• Work to complete
In the listing below, write out exactly each line from the first through the one containing "destruct (group_by_top_spec files)".

• Records for the exercise
(** The pieces of a split list every file of the scope exactly as often as
    it was given, none of them is empty, and there are at most [max_chunks]. *)
Theorem split_covers_the_files files chunk_size max_chunks :
  0 < chunk_size -> 0 < max_chunks ->
  let chunks := split_files_into_chunks files chunk_size max_chunks in
  concat chunks ≡ₚ files /\ Forall nonempty chunks /\ length chunks <= max_chunks.
Proof.
  intros Hn Hm. unfold split_files_into_chunks. cbv zeta.
  destruct (group_by_top_spec files) as [Hp Hne].
  pose proof (sorted_by_perm (fun a b => length b <=? length a) (map snd (group_by_top files))) as Hs.
  set (groups := sorted_by _ _) in *. rewrite <-Hs in Hne. rewrite <-(concat_perm _ _ Hs) in Hp.
  assert (Hg : concat (flat_map (fun g => pieces (length g) chunk_size g) groups) = concat groups /\
               Forall nonempty (flat_map (fun g => pieces (length g) chunk_size g) groups)).
  { clear -Hn. induction groups as [|g groups [IH1 IH2]]; [done|]. cbn [flat_map concat].
    destruct (pieces_spec (length g) chunk_size g Hn) as [H1 H2]; [lia|].
    rewrite concat_app, H1, IH1. split; [done|]. by apply Forall_app. }
  destruct Hg as [Hg1 Hg2]. destruct (merge_chunks_spec _ max_chunks _ Hg2 (le_n _) Hm) as (H1 & H2 & H3).
  split_and!; [|done|done]. by rewrite H1, Hg1.
Qed.

Lemma split_covers_the_files_witness :
  concat (split_files_into_chunks ["src/a.py"; "docs/b.md"; "src/c.py"; "top.txt"] 1 2) ≡ₚ
  ["src/a.py"; "docs/b.md"; "src/c.py"; "top.txt"].
Proof. apply (split_covers_the_files ["src/a.py"; "docs/b.md"; "src/c.py"; "top.txt"] 1 2); lia. Defined.
(** What an action of the task is about, whichever rule it comes from. *)
Definition about (a : board_action) : Prop := ba_task_id a = task_id /\ ba_from a = state.

Lemma about_mk rule to reason skipped add remove : about (mk_action issue task_id labels rule to reason skipped add remove).
Proof. done. Qed.

(** The states between which an action moves the task, and what held when it
    moves it into the queue. *)
Inductive sound (a : board_action) : Prop :=
  | snd_ready : st "ready for ai" = true -> ba_to a = "Backlog" -> sound a
  | snd_blocked : st "blocked" = true -> self_modify labels = false -> ba_to a = "Backlog" -> sound a
  | snd_approved : st "blocked" = true -> self_modify labels = true -> ba_to a = "Ready for AI" ->
      (ba_skipped a = false -> put_off = false /\ scarce = false /\
         uhas_label labels "blocked-reason: policy" = false /\ sigkill labels = false) -> sound a
  | snd_review : st "in review" = true -> ba_to a = "Backlog" -> sound a
  | snd_running : st "running" = true -> ba_to a = "Ready for AI" ->
      (ba_skipped a = false -> put_off = false) -> sound a
  | snd_backlog : st "backlog" = true -> ba_to a = "Ready for AI" ->
      (ba_skipped a = false -> put_off = false /\ scarce = false) -> sound a.

Abbreviation all_sound := (Forall (fun a => about a /\ sound a)).

(** A promotion is put off exactly when the backends cool down. *)
Lemma promote_cases rule x :
  promote cooldown issue task_id labels rule x = x /\ put_off = false \/
  ba_skipped (promote cooldown issue task_id labels rule x) = true /\ put_off = true /\
    ba_to (promote cooldown issue task_id labels rule x) = "Ready for AI" /\
    about (promote cooldown issue task_id labels rule x).
Proof.
  unfold promote, deferred. destruct cooldown as [r|]; [destruct (str_truthy r)|]; [by right | by left..].
Qed.

Lemma promote_sound rule x s (P : Prop) :
  ba_to x = "Ready for AI" -> about x -> P -> st s = true ->
  (forall a, ba_to a = "Ready for AI" -> (ba_skipped a = false -> put_off = false /\ P) -> st s = true -> sound a) ->
  all_sound [promote cooldown issue task_id labels rule x].
Proof.
  intros Hto Hx HP Hs Hk. constructor; [|constructor].
  destruct (promote_cases rule x) as [(E & Hd) | (Hsk & Hd & Ht & Ha)].
  - rewrite E. split; [done|]. by apply Hk.
  - split; [done|]. apply Hk; [done | congruence | done].
Qed.

Lemma if_sound (b : bool) l : (b = true -> all_sound l) -> all_sound (if b then l else []).
Proof. destruct b; [auto | constructor]. Qed.

Ltac split_guard := let H := fresh "H" in intros H; repeat (apply andb_true_iff in H as [H ?]).
Ltac one_sound := constructor; [|constructor]; split; [done|].

Lemma rule_cancel_cases :
  rule_cancel cap issue task_id labels = [] \/
  exists a, rule_cancel cap issue task_id labels = [a] /\ about a /\ is_terminal state = false /\
    ba_to a = "Cancelled" /\ ba_skipped a = false.
Proof.
  unfold rule_cancel. destruct (is_terminal state) eqn:E; [by left|]. cbv zeta.
  match goal with |- (if ?b then _ else _) = _ \/ _ => destruct b end; [right; by eexists | by left].
Qed.
(** The surroundings.  The last ones are pure parts that are not modelled. *)
Record review_env := {
  re_now : list rcall -> datetime;
  re_protection : list rcall -> res jval;
  re_files : list rcall -> res jval;                 (* the first page of the changed files *)
  re_check_runs : list rcall -> res (list dict);
  re_parents : option (list rcall -> res jval);
  re_merge_method : option string;
  re_write : list rcall -> res unit;                 (* statuses, merges, edits, closings, board writes, files *)
  re_comment : list rcall -> res jval;
  re_comments : list rcall -> res (list dict);
  re_diff : list rcall -> res (option string);       (* nothing when the host says it is too large *)
  re_get_pr : list rcall -> res jval;
  re_list_prs : list rcall -> res (list dict);
  re_open_board : list rcall -> res unit;
  re_fetch : list rcall -> res dict;
  re_board_list : list rcall -> res (list dict);
  re_select : list rcall -> option (option string);  (* the selected backend, when selection ran *)
  re_cooldowns : list rcall -> res (list dict);
  re_conflicted : list rcall -> list string;         (* source files with conflict markers *)
  re_review : list rcall -> res member_run;
  re_fix : list rcall -> res (option jval);          (* the result of the executor pipeline *)
  re_rebase : list rcall -> res RebaseOutcome;
  re_ruff : list rcall -> res RuffOutcome;
  re_custodian : string -> bool -> list rcall -> option (res jval);  (* its report on a clone, when there is one *)
  re_yaml : string -> res jval;
  re_campaigns : list rcall -> res (list CampaignRecord);
  re_spec_text : string -> list rcall -> option (res string);  (* the file, when it exists *)
  re_external : list rcall -> option dict;           (* the state file, when another process wrote it *)
  re_oc_root : string;
  re_raw_decode : string -> option (jval * string);
  re_sha256 : string -> string;
  re_sanitize : string -> string;
  re_nonce : list rcall -> string }.

(** What was asked, the state files, and the state of the pull request at hand. *)
Record review_world := {
  rw_calls : list rcall;
  rw_disk : gmap string dict;
  rw_state : dict }.

Abbreviation RM := (SE review_world).

Definition rasked (w : review_world) (c : rcall) : review_world :=
  {| rw_calls := rw_calls w ++ [c]; rw_disk := rw_disk w; rw_state := rw_state w |}.
Definition rask {A} (answer : list rcall -> res A) (c : rcall) : RM A := fun w =>
  let w := rasked w c in (w, answer (rw_calls w)).
(** A question that leaves no trace. *)
Definition rsee {A} (answer : list rcall -> A) : RM A := se_get (fun w => Ok (answer (rw_calls w))).

(** ** The state of a pull request *)

Definition the_state : RM dict := se_get (fun w => Ok (rw_state w)).
Definition put_state (d : dict) : RM unit := fun w =>
  ({| rw_calls := rw_calls w; rw_disk := rw_disk w; rw_state := d |}, Ok tt).
(** [state.get(k)], [state[k] = v], [state.pop(k, None)], [state.setdefault(k, v)]. *)
Definition st_get (k : string) : RM jval := se_get (fun w => Ok (dget (rw_state w) k)).
Definition st_set (k : string) (v : jval) : RM unit := s <<- the_state ;; put_state (<[k := v]> s).
Definition st_pop (k : string) : RM unit := s <<- the_state ;; put_state (delete k s).
Definition st_default (k : string) (v : jval) : RM unit :=
  s <<- the_state ;; put_state (match s !! k with Some _ => s | None => <[k := v]> s end).
Definition st_truthy (k : string) : RM bool := se_get (fun w => Ok (jtruthy (dget (rw_state w) k))).

(** A counter: [state.get(k, 0)] where the code compares it or adds to it. *)
Definition number (v : jval) : res Z :=
  match v with
  | JInt n => Ok n
  | JBool b => Ok (if b then 1 else 0)%Z
  | _ => Raise (TypeError "unsupported operand type")
  end.
Definition counter (s : dict) (k : string) : res Z := number (default (JInt 0) (s !! k)).
Definition st_counter (k : string) : RM Z := se_get (fun w => counter (rw_state w) k).
Definition st_count (k : string) (n : Z) : RM unit := st_set k (JInt n).

(** [str(state.get(k) or "").strip()]. *)
Definition field_text (s : dict) (k : string) : string := strip (jtext (jor (dget s k) (JStr ""))).
Definition st_text (k : string) : RM string := se_get (fun w => Ok (field_text (rw_state w) k)).

(** [state["pr_number"]], [state["repo_key"]], [state["state_key"]]. *)
Definition pr_number : RM Z := se_get (fun w => v <-? ditem (rw_state w) "pr_number" ;; jint v).
Definition state_item (k : string) : RM string := se_get (fun w => v <-? ditem (rw_state w) k ;; Ok (jtext v)).

Definition state_key (repo_key : string) (n : Z) : string := repo_key +:+ "-" +:+ str_of_Z n.

Definition new_state (now : datetime) (repo_key : string) (n : Z) : dict := list_to_map
  [("state_key", JStr (state_key repo_key n)); ("pr_number", JInt n); ("repo_key", JStr repo_key);
   ("phase", JStr "ci_fix"); ("ci_fix_attempts", JInt 0); ("ci_fix_last_push_at", JNull);
   ("self_review_loops", JInt 0); ("human_review_loops", JInt 0); ("processed_comment_ids", JList []);
   ("plane_task_id", JNull); ("phase2_entered_at", JNull); ("created_at", JTime now); ("updated_at", JTime now)].

(** [for x in v]. *)
Definition list_items (v : jval) : res (list jval) :=
  match v with
  | JList l => Ok l
  | JObj l => Ok (map (fun kv => JStr (fst kv)) l)
  | JStr s => Ok (map (fun c => JStr (String c "")) (String.list_ascii_of_string s))
  | _ => Raise (TypeError "object is not iterable")
  end.

(** ** Settings *)

Record ReviewRepo := {
  rvr_clone_url : string;
  rvr_await_review : bool;
  rvr_auto_merge_on_ci_green : bool;
  rvr_ci_ignored_checks : list string;
  rvr_required_checks : list string;
  rvr_local_path : option string }.

Record ReviewSettings := {
  rvs_repos : list (string * ReviewRepo);
  rvs_max_self_review_loops : Z;
  rvs_max_fix_attempts : Z;
  rvs_max_fix_strategy_level : Z;
  rvs_bot_comment_marker : string;
  rvs_require_branch_protection : bool;
  rvs_require_sensitive_path_ack : bool;
  rvs_guardrail_paths : list string;
  rvs_max_council_park_hours : Z;
  rvs_min_council_members : Z;
  rvs_autofix_audit : bool }.

(** ** Check runs: adapters/github_pr.py *)

(** The head of the pull request, as it was listed. *)
Definition head_field (pr_data : dict) (k : string) : jval :=
  match jor (dget pr_data "head") (JObj []) with JObj l => obj_get l k | _ => JNull end.
Definition pr_head_sha (pr_data : dict) : string := strip (jtext (jor (head_field pr_data "sha") (JStr ""))).
Definition pr_head_ref (pr_data : dict) : string := jtext (jor (head_field pr_data "ref") (JStr "")).

Definition run_name (cr : dict) : string := jtext (default (JStr "unknown") (cr !! "name")).
Definition run_id (cr : dict) : Z := match default (JInt 0) (cr !! "id") with JInt n => n | _ => 0 end.

(** The newest run of each name, in the order the names were first seen. *)
Definition latest_runs (runs : list dict) : list dict :=
  map snd (foldl (fun latest cr =>
    if (match od_get (run_name cr) latest with Some old => run_id old | None => 0 end <? run_id cr)%Z
    then od_set (run_name cr) cr latest else latest) [] runs).

Definition kept (ignored : list string) (cr : dict) : bool :=
  negb (existsb (fun pat => contains (lower (run_name cr)) (lower pat)) ignored).
Definition is_failed (cr : dict) : bool :=
  existsb (jeq_str (dget cr "conclusion")) ["failure"; "timed_out"; "cancelled"].
Definition is_completed (cr : dict) : bool := jeq_str (dget cr "status") "completed".

(** The name with the title of the failure, or its conclusion. *)
Definition failure_text (cr : dict) : string :=
  let title := match jor (dget cr "output") (JObj []) with JObj l => obj_get l "title" | _ => JNull end in
  run_name cr +:+ ": " +:+ jtext (jor title (default (JStr "failed") (cr !! "conclusion"))).

Definition failed_of (ignored : list string) (runs : list dict) : list string :=
  map failure_text (List.filter (fun cr => is_failed cr && kept ignored cr) (latest_runs runs)).
Definition incomplete_of (ignored : list string) (runs : list dict) : list string :=
  map run_name (List.filter (fun cr => negb (is_completed cr) && kept ignored cr) (latest_runs runs)).
Definition completed_of (ignored : list string) (runs : list dict) : list string :=
  map run_name (List.filter (fun cr => is_completed cr && kept ignored cr) (latest_runs runs)).

Section World.
Context (env : review_env) (settings : ReviewSettings) (slug sp : string) (pr_data : dict).

Definition now : RM datetime := rsee (re_now env).

(** Ask the code host about the pull request at hand. *)
Definition gh {A} (answer : list rcall -> res A) (q : gh_req) : RM A :=
  n <<- pr_number ;; rask answer (RC_gh slug n q).

(** The state with its time, to disk; the state in memory keeps its own. *)
Definition save_state : RM unit :=
  t <<- now ;;
  _ <<- rask (re_write env) (RC_save sp) ;;
  fun w => ({| rw_calls := rw_calls w; rw_disk := <[sp := <["updated_at" := JTime t]> (rw_state w)]> (rw_disk w);
               rw_state := rw_state w |}, Ok tt).

(** The state as it is on disk, an unreadable or absent file being an empty one. *)
Definition load_state : RM dict :=
  se_get (fun w => Ok (match re_external env (rw_calls w) with
                       | Some d => d
                       | None => default ∅ (rw_disk w !! sp)
                       end)).

Definition unlink_state : RM unit :=
  _ <<- rask (re_write env) (RC_unlink sp) ;;
  fun w => ({| rw_calls := rw_calls w; rw_disk := delete sp (rw_disk w); rw_state := rw_state w |}, Ok tt).

(** The runs of the head, for one of the three questions: none when the head is
    unknown or they can not be read. *)
Definition runs_of_head : RM (list dict) :=
  let sha := head_field pr_data "sha" in
  if negb (jtruthy sha) then se_ret []
  else se_try (gh (re_check_runs env) (CheckRuns (jtext sha))) (fun _ => se_ret []).

Definition get_failed_checks (ignored : list string) : RM (list string) :=
  runs <<- runs_of_head ;; se_ret (failed_of ignored runs).
Definition get_incomplete_checks (ignored : list string) : RM (list string) :=
  runs <<- runs_of_head ;; se_ret (incomplete_of ignored runs).
Definition get_completed_checks (ignored : list string) : RM (list string) :=
  runs <<- runs_of_head ;; se_ret (completed_of ignored runs).

(** ** What the pull request changes *)

(** [list_pr_files]: of the first hundred files, and none at all on any error. *)
Definition file_name (item : jval) : option string :=
  match item with JObj l => jtext <$> od_get "filename" l | _ => None end.
Definition files_of_page (page : jval) : res (list string) :=
  items <-? list_items page ;; Ok (omap file_name items).
Definition list_pr_files : RM (list string) :=
  se_try (page <<- gh (re_files env) Files ;; se_lift (files_of_page page)) (fun _ => se_ret []).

• Finished task
(** The pieces of a split list every file of the scope exactly as often as
    it was given, none of them is empty, and there are at most [max_chunks]. *)
Theorem split_covers_the_files files chunk_size max_chunks :
  0 < chunk_size -> 0 < max_chunks ->
  let chunks := split_files_into_chunks files chunk_size max_chunks in
  concat chunks ≡ₚ files /\ Forall nonempty chunks /\ length chunks <= max_chunks.
Proof.
  intros Hn Hm. unfold split_files_into_chunks. cbv zeta.
  destruct (group_by_top_spec files) as [Hp Hne].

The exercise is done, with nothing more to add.